Orlando Magic coach Steve Clifford knows there is noise around this team.
The entire All-Star Break it seemed was spent bringing up rumors involving several players on the Orlando Magic as the trade deadline creeps closer and closer. Every player outside of the Magic’s absolute core players of Jonathan Isaac and Markelle Fultz were seemingly mentioned in some type of trade rumor.
With the Magic sitting at 14th in the Eastern Conference, there is at least some anticipation the team will be more willing to sell off some pieces in a way the team was not willing to do so during the offseason. Orlando has seen its project collapse — thanks largely to injuries — and certainly could use a bit of a reset.
It is easy in that case to begin paring the roster some — perhaps trading out Evan Fournier before his contract expires — and better positioning the team for its future. The team then can look forward to what appears to be a high draft pick in a loaded draft class and begin rebuilding with Jonathan Isaac, Markelle Fultz and that draft pick as core players with Cole Anthony, Chuma Okeke and Mohamed Bamba still developing and Nikola Vucevic and perhaps Aaron Gordon and Terrence Ross to provide stability and keep the team competitive.
It is this latter point that seems to have the Magic fan base divided. How does this team make the most of this season? How does this team set itself up for the future?
While much of the focus on this Orlando Magic season has turned to the big picture with the Draft Lottery and trade deadline as potential franchise-shifting moments, the team can still reap the benefits of trying to compete and win even if the result ends up futile.
The front office will work independently of the team on the court. They must have the bigger picture in mind.
As important as Fournier is to the team’s day-to-day success as one of the team’s few reliable and efficient shooters, the Magic have to consider his free-agent future and whether they want to commit to him in the long-term yet again.
The odds are seeming that they will not. And so the Magic are going to begin shaping and shifting the roster at the trade deadline.
That will likely continue in the offseason, although Orlando is likely to exhibit the same patience and restraint the team has the last few years.
There is little the team can do to control what the front office does. And it is working on its track.
Clifford has made it clear that while those rumors are flying around his job remains to help this team try to win and prepare with the intention of putting the team in its best position to win.
This is the philosophy the Magic should hold for the rest of their season.

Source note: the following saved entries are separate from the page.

(* ===== verification/Ether.v ===== *)
(** * Ethernet framing: [net/ether.c]

    The driver's receive and send routines are the callbacks of the helpers.
    A frame is built in a page, so data that fit a page fit the buffer. *)
From S2P Require Import Prelude NetUtil NetSys NetDev NetAddr.

Definition ETHER_HDR_SIZE : Z := 14.
Definition ETHER_FRAME_SIZE_MIN : Z := 60.
Definition ETHER_FRAME_SIZE_MAX : Z := 1514.
Definition ETHER_PAYLOAD_SIZE_MIN : Z := ETHER_FRAME_SIZE_MIN - ETHER_HDR_SIZE.
Definition ETHER_PAYLOAD_SIZE_MAX : Z := ETHER_FRAME_SIZE_MAX - ETHER_HDR_SIZE.
Definition ETHER_ADDR_ANY : bytes := replicate 6 0.
Definition ETHER_ADDR_BROADCAST : bytes := replicate 6 255.

Section ether.
Context {H E : Type} `{SysIf E}.

(** The page of the frame: the first [ETHER_FRAME_SIZE_MAX] bytes are zero,
    [junk] is the rest of it. *)
Definition ether_transmit_helper (dev : net_device) (type : Z) (data dst junk : bytes)
    (callback : net_device → bytes → M E Z) : M E Z :=
  b ← memory_alloc ETHER_FRAME_SIZE_MAX;
  if negb b then mret (-1) else
  let frame := replicate (Z.to_nat ETHER_FRAME_SIZE_MAX) 0 ++ junk in
  d6 ← oget (sub_bytes dst 0 ETHER_ADDR_LEN);
  s6 ← oget (sub_bytes (addr dev) 0 ETHER_ADDR_LEN);
  frame ← oget (blit frame 0 d6);
  frame ← oget (blit frame 6 s6);
  frame ← oget (blit frame 12 (le_bytes 2 (hton16 type)));
  frame ← oget (blit frame ETHER_HDR_SIZE data);
  let len := Z.of_nat (length data) in
  let pad := if len <? ETHER_PAYLOAD_SIZE_MIN then ETHER_PAYLOAD_SIZE_MIN - len else 0 in
  let flen := ETHER_HDR_SIZE + len + pad in
  out ← oget (sub_bytes frame 0 flen);
  r ← callback dev out;
  mret (if r =? flen then 0 else -1).

(** [callback] returns the length and the frame buffer it filled. *)
Definition ether_input_helper (dev : Z) (callback : net_device → Z → M E (Z * bytes)) : M (net H * E) Z :=
  b ← memory_alloc ETHER_FRAME_SIZE_MAX;
  if negb b then mret (-1) else
  d ← dev_at dev;
  '(flen, frame) ← up (callback d ETHER_FRAME_SIZE_MAX);
  if flen <? ETHER_HDR_SIZE then memory_free ;; mret (-1) else
  dst ← oget (sub_bytes frame 0 ETHER_ADDR_LEN);
  mine ← oget (sub_bytes (addr d) 0 ETHER_ADDR_LEN);
  if negb (bool_decide (mine = dst)) && negb (bool_decide (ETHER_ADDR_BROADCAST = dst))
  then memory_free ;; mret (-1) else
  ty ← oget (load16 12 frame);
  data ← oget (sub_bytes frame ETHER_HDR_SIZE (flen - ETHER_HDR_SIZE));
  ret ← net_input_handler (ntoh16 ty) data dev;
  memory_free ;; mret ret.

Definition ether_setup_helper (dev : net_device) : net_device :=
  Dev (index dev) (name dev) NET_DEVICE_TYPE_ETHERNET ETHER_PAYLOAD_SIZE_MAX
    (Z.lor NET_DEVICE_FLAG_BROADCAST NET_DEVICE_FLAG_NEED_ARP) ETHER_HDR_SIZE ETHER_ADDR_LEN
    (addr dev) (ETHER_ADDR_BROADCAST ++ drop 6 (broadcast dev)) (ifaces dev).
End ether.

(** ** The frame *)

(** What goes on the wire. *)
Definition ether_frame (dst src : bytes) (type : Z) (data : bytes) : bytes :=
  dst ++ src ++ le_bytes 2 (hton16 type) ++ data ++ replicate (46 - length data) 0.

Section ether_proofs.
Context {H E : Type} `{SysLaws E}.

(** Sending: the frame, and the page it is built in. *)
Lemma ether_transmit_run dev type data dst junk callback (e : E) :
  length dst = 6%nat → (6 <= length (addr dev))%nat →
  (length data <= 1500)%nat → pages e ≠ 0%nat →
  ∃ e1, pages e = S (pages e1) ∧
    ether_transmit_helper dev type data dst junk callback e =
      (r ← callback dev (ether_frame dst (take 6 (addr dev)) type data);
       mret (if r =? Z.of_nat (14 + Nat.max 46 (length data)) then 0 else -1)) e1.
Proof.
  intros Hd Ha Hl Hp. destruct (alloc_some ETHER_FRAME_SIZE_MAX e ltac:(done) Hp) as (e1 & E1 & P1).
  exists e1. split; [done|]. unfold ether_transmit_helper. rewrite (bind_Ret _ _ _ _ _ E1). cbn [negb]. cbv zeta.
  set (src := take 6 (addr dev)). assert (length src = 6%nat) as Hs by (subst src; rewrite length_take; lia).
  assert (sub_bytes dst 0 ETHER_ADDR_LEN = Some dst) as ->.
  { apply (sub_bytes_at _ [] dst []); [by rewrite app_nil_r|done|by rewrite Hd]. }
  assert (sub_bytes (addr dev) 0 ETHER_ADDR_LEN = Some src) as ->.
  { apply (sub_bytes_at _ [] src (drop 6 (addr dev))); [symmetry; apply take_drop|done|by rewrite Hs]. }
  do 2 (erewrite bind_Ret by done).
  set (z := Z.to_nat ETHER_FRAME_SIZE_MAX).
  assert (replicate z 0 = replicate 6 0 ++ replicate 6 0 ++ replicate 2 0 ++ replicate (length data) 0 ++ replicate (1500 - length data) 0) as ->.
  { rewrite <- !replicate_add. f_equal. change z with 1514%nat. lia. }
  set (ty := le_bytes 2 (hton16 type)). assert (length ty = 2%nat) as Ht by done.
  rewrite (blit_at _ [] (replicate 6 0)
    (replicate 6 0 ++ replicate 2 0 ++ replicate (length data) 0 ++ replicate (1500 - length data) 0 ++ junk)).
  2: by rewrite <- !app_assoc. 2: done. 2: by rewrite length_replicate.
  erewrite bind_Ret by done.
  rewrite (blit_at _ dst (replicate 6 0)
    (replicate 2 0 ++ replicate (length data) 0 ++ replicate (1500 - length data) 0 ++ junk)).
  2: done. 2: by rewrite Hd. 2: by rewrite length_replicate.
  erewrite bind_Ret by done.
  rewrite (blit_at _ (dst ++ src) (replicate 2 0)
    (replicate (length data) 0 ++ replicate (1500 - length data) 0 ++ junk)).
  2: by rewrite <- !app_assoc. 2: by rewrite length_app, Hd, Hs. 2: done.
  erewrite bind_Ret by done.
  rewrite (blit_at _ (dst ++ src ++ ty) (replicate (length data) 0) (replicate (1500 - length data) 0 ++ junk)).
  2: by rewrite <- !app_assoc. 2: by rewrite !length_app, Hd, Hs. 2: by rewrite length_replicate.
  erewrite bind_Ret by done.
  set (flen := ETHER_HDR_SIZE + _ + _).
  assert (flen = Z.of_nat (14 + Nat.max 46 (length data))) as Hf.
  { subst flen. unfold ETHER_PAYLOAD_SIZE_MIN, ETHER_FRAME_SIZE_MIN, ETHER_HDR_SIZE.
    destruct (Z.ltb_spec (Z.of_nat (length data)) (60 - 14)); lia. }
  assert (Hout : sub_bytes ((dst ++ src ++ ty) ++ data ++ replicate (1500 - length data) 0 ++ junk) 0 flen =
    Some (ether_frame dst src type data)).
  { unfold ether_frame. fold ty.
    replace (replicate (1500 - length data) 0) with (replicate (46 - length data) 0 ++ replicate (1500 - Nat.max 46 (length data)) 0)
      by (rewrite <- replicate_add; f_equal; lia).
    apply (sub_bytes_at _ [] _ (replicate (1500 - Nat.max 46 (length data)) 0 ++ junk)).
    - rewrite <- !app_assoc. done.
    - done.
    - rewrite Hf, !length_app, Hd, Hs, Ht, length_replicate. lia. }
  rewrite Hout. erewrite bind_Ret by done. by rewrite Hf.
Qed.
Lemma sub_bytes_app_l l off n x l' : sub_bytes l off n = Some l' → sub_bytes (l ++ x) off n = Some l'.
Proof.
  unfold sub_bytes. destruct (_ && _) eqn:E1; [|done]. intros [= <-]. rewrite length_app.
  replace (_ && _) with true by lia. rewrite drop_app_le, take_app_le by (rewrite ?length_drop; lia). done.
Qed.

(** Receiving the frame. *)
Lemma ether_input_run dev d src dst type data rest callback n (e e1 e2 : E) :
  dev_at dev (n, e1) = Ret (d, (n, e1)) → (6 <= length (addr d))%nat →
  length dst = 6%nat → length src = 6%nat → in_range 16 type →
  dst = take 6 (addr d) ∨ dst = ETHER_ADDR_BROADCAST →
  let frame := ether_frame dst src type data in
  memory_alloc ETHER_FRAME_SIZE_MAX e = Ret (true, e1) →
  callback d ETHER_FRAME_SIZE_MAX e1 = Ret ((Z.of_nat (length frame), frame ++ rest), e2) →
  ether_input_helper dev callback (n, e) =
    (ret ← net_input_handler (H := H) type (data ++ replicate (46 - length data) 0) dev;
     memory_free ;; mret ret) (n, e2).
Proof.
  intros Hdev Ha Hd Hs Hty Hmine frame Halloc Hcb. unfold ether_input_helper.
  erewrite bind_Ret by (apply up_Ret; exact Halloc). cbn [negb].
  rewrite (bind_Ret _ _ _ _ _ Hdev). erewrite bind_Ret by (apply up_Ret; exact Hcb). cbv beta iota.
  set (ty := le_bytes 2 (hton16 type)). assert (length ty = 2%nat) as Ht by done.
  set (pay := data ++ replicate (46 - length data) 0).
  assert (frame ++ rest = dst ++ src ++ ty ++ pay ++ rest) as Hf.
  { subst frame pay. unfold ether_frame. fold ty. by rewrite <- !app_assoc. }
  assert (length frame = 14 + length pay)%nat as Hlf.
  { subst frame pay. unfold ether_frame. fold ty. rewrite !length_app, Hd, Hs, Ht. lia. }
  replace (Z.of_nat (length frame) <? ETHER_HDR_SIZE) with false by (unfold ETHER_HDR_SIZE; lia).
  rewrite Hf. rewrite (sub_bytes_at (dst ++ src ++ ty ++ pay ++ rest) [] dst (src ++ ty ++ pay ++ rest) 0 ETHER_ADDR_LEN).
  2: reflexivity. 2: reflexivity. 2: by rewrite Hd.
  erewrite bind_Ret by done.
  rewrite (sub_bytes_at (addr d) [] (take 6 (addr d)) (drop 6 (addr d))).
  2: symmetry; apply take_drop. 2: done. 2: rewrite length_take; unfold ETHER_ADDR_LEN; lia.
  erewrite bind_Ret by done.
  replace (negb (bool_decide (take 6 (addr d) = dst)) && negb (bool_decide (ETHER_ADDR_BROADCAST = dst))) with false.
  2: { destruct Hmine as [-> | ->]; [by rewrite bool_decide_true|].
       by rewrite (bool_decide_true (ETHER_ADDR_BROADCAST = _)), andb_false_r. }
  unfold load16, load. change (Z.of_nat 2) with 2.
  rewrite (sub_bytes_at (dst ++ src ++ ty ++ pay ++ rest) (dst ++ src) ty (pay ++ rest) 12 2).
  2: by rewrite <- app_assoc. 2: by rewrite length_app, Hd, Hs. 2: by rewrite Ht.
  erewrite bind_Ret by done.
  rewrite (sub_bytes_at (dst ++ src ++ ty ++ pay ++ rest) (dst ++ src ++ ty) pay rest).
  2: by rewrite <- !app_assoc. 2: by rewrite !length_app, Hd, Hs, Ht. 2: rewrite Hlf; unfold ETHER_HDR_SIZE; lia.
  erewrite bind_Ret by done. subst ty. rewrite le_val_bytes.
  change (2 ^ (8 * Z.of_nat 2)) with (2 ^ 16). fold (wrap 16 (hton16 type)).
  rewrite (wrap_small 16) by apply hton16_range. unfold ntoh16. fold (hton16 (hton16 type)). by rewrite hton16_involutive.
Qed.
End ether_proofs.

Section ether_theorems.
Context {H E : Type} `{SysLaws E}.

(** What [ether_transmit_helper] hands to the sender's driver is a frame of
    60 bytes or more that [ether_input_helper], given it by the receiver's
    driver, passes up with the same type and the same data (and the padding),
    if the destination is the receiver's address or the broadcast address. *)
Theorem ether_roundtrip sdev type data dst junk :
  length dst = 6%nat → (6 <= length (addr sdev))%nat → (length data <= 1500)%nat → in_range 16 type →
  ∃ frame, (60 <= length frame <= 1514)%nat ∧
    (∀ callback (e : E), pages e ≠ 0%nat → ∃ e1, pages e = S (pages e1) ∧
      ether_transmit_helper sdev type data dst junk callback e =
        (r ← callback sdev frame; mret (if r =? Z.of_nat (length frame) then 0 else -1)) e1) ∧
    (∀ dev d callback rest n (e e1 e2 : E),
      dev_at dev (n, e1) = Ret (d, (n, e1)) → (6 <= length (addr d))%nat →
      dst = take 6 (addr d) ∨ dst = ETHER_ADDR_BROADCAST →
      memory_alloc ETHER_FRAME_SIZE_MAX e = Ret (true, e1) →
      callback d ETHER_FRAME_SIZE_MAX e1 = Ret ((Z.of_nat (length frame), frame ++ rest), e2) →
      ether_input_helper dev callback (n, e) =
        (ret ← net_input_handler (H := H) type (data ++ replicate (46 - length data) 0) dev;
         memory_free ;; mret ret) (n, e2)).
Proof.
  intros Hd Ha Hl Hty. assert (length (take 6 (addr sdev)) = 6%nat) as Hs by (rewrite length_take; lia).
  exists (ether_frame dst (take 6 (addr sdev)) type data).
  assert (length (ether_frame dst (take 6 (addr sdev)) type data) = 14 + Nat.max 46 (length data))%nat as Hlen.
  { unfold ether_frame. rewrite !length_app, Hd, Hs, length_le_bytes, length_replicate. lia. }
  split; [lia|]. split.
  - intros callback e Hp. rewrite Hlen. by apply ether_transmit_run.
  - intros dev d callback rest n e e1 e2 ? ? ? ? ?. eapply (ether_input_run _ _ (take 6 (addr sdev)) dst); eassumption.
Qed.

If the Magic want to get the most out of this season — including the development of important young players like Okeke and Anthony — they have to be going for wins. They have to be working and expecting to win. They have to feel the sting of defeats and the disappointment and frustration that comes with them. And when the opportunity to win presents itself, the team must still expect and demand victory.
This is how the team should approach things on the court, at the very least.
The playoffs are not so out of reach that the team should give up on these dreams. A 3.5-game deficit is smaller than the gap the Magic had to make when they rushed to the playoffs in 2019.
But undoubtedly that task will be tough. The Magic face one of the toughest schedules in the second half of the season by any metric you can think of. It will not be easy.
But the team still wants to support and build a culture that values winning, even on the smallest scales. The best way to develop players is to put them in positions where they will succeed and help the team succeed. As they get better, their roles will expand and they will be able to contribute more to winning.
Orlando Magic
The team is right to bring players like Okeke and even Bamba along at the pace they are. So long as they are earning their place in the lineup and continuing to show growth, they are doing right by them.
For sure, that means the team needs to prioritize playing Bamba. But he needs to prove he has earned that time — he largely has, but has not made the statement definitive, which is also partially because he has not been given the time.
Losing does nothing to help these players. It allows them to make mistakes without repercussions or puts them practicing roles they will not play when the team is back at full strength. It creates bad habits.
If this team believes injuries are the only reason they are struggling, then they must do everything in their power to keep lineups as normal as possible. The silver linings that come from this season should come in seeing these players improve and play well in a way that helps make the team perform better.
The playoffs are going to be tough to reach. Even the team admits that.
With all the injuries the team is facing and the uncertainty the trade deadline brings, it is hard to see the team’s fortunes changing too much. The Magic are likely to finish with one of the five worst records in the league. They will have plenty of opportunities to win the Draft Lottery.
The team should not have to do anything to manipulate those chances. Nor should the team hope to be worse than it already is. That helps nobody.
There certainly might come a time when the team becomes extra cautious with players returning from injury. Perhaps the team is already there. And so there might be a moment where a player sits out longer with an injury.
Those are decisions the team will make as they cross those paths.
But for the players hitting the floor each night, their goal should be to keep winning. There is no turning on and off that mindset. Trying to win and trying to compete is ultimately what will help this team most for the long-term.
It is what this team is ultimately going to continue striving to do on a day-to-day basis. Even if the odds are they will come up short of this mark most games.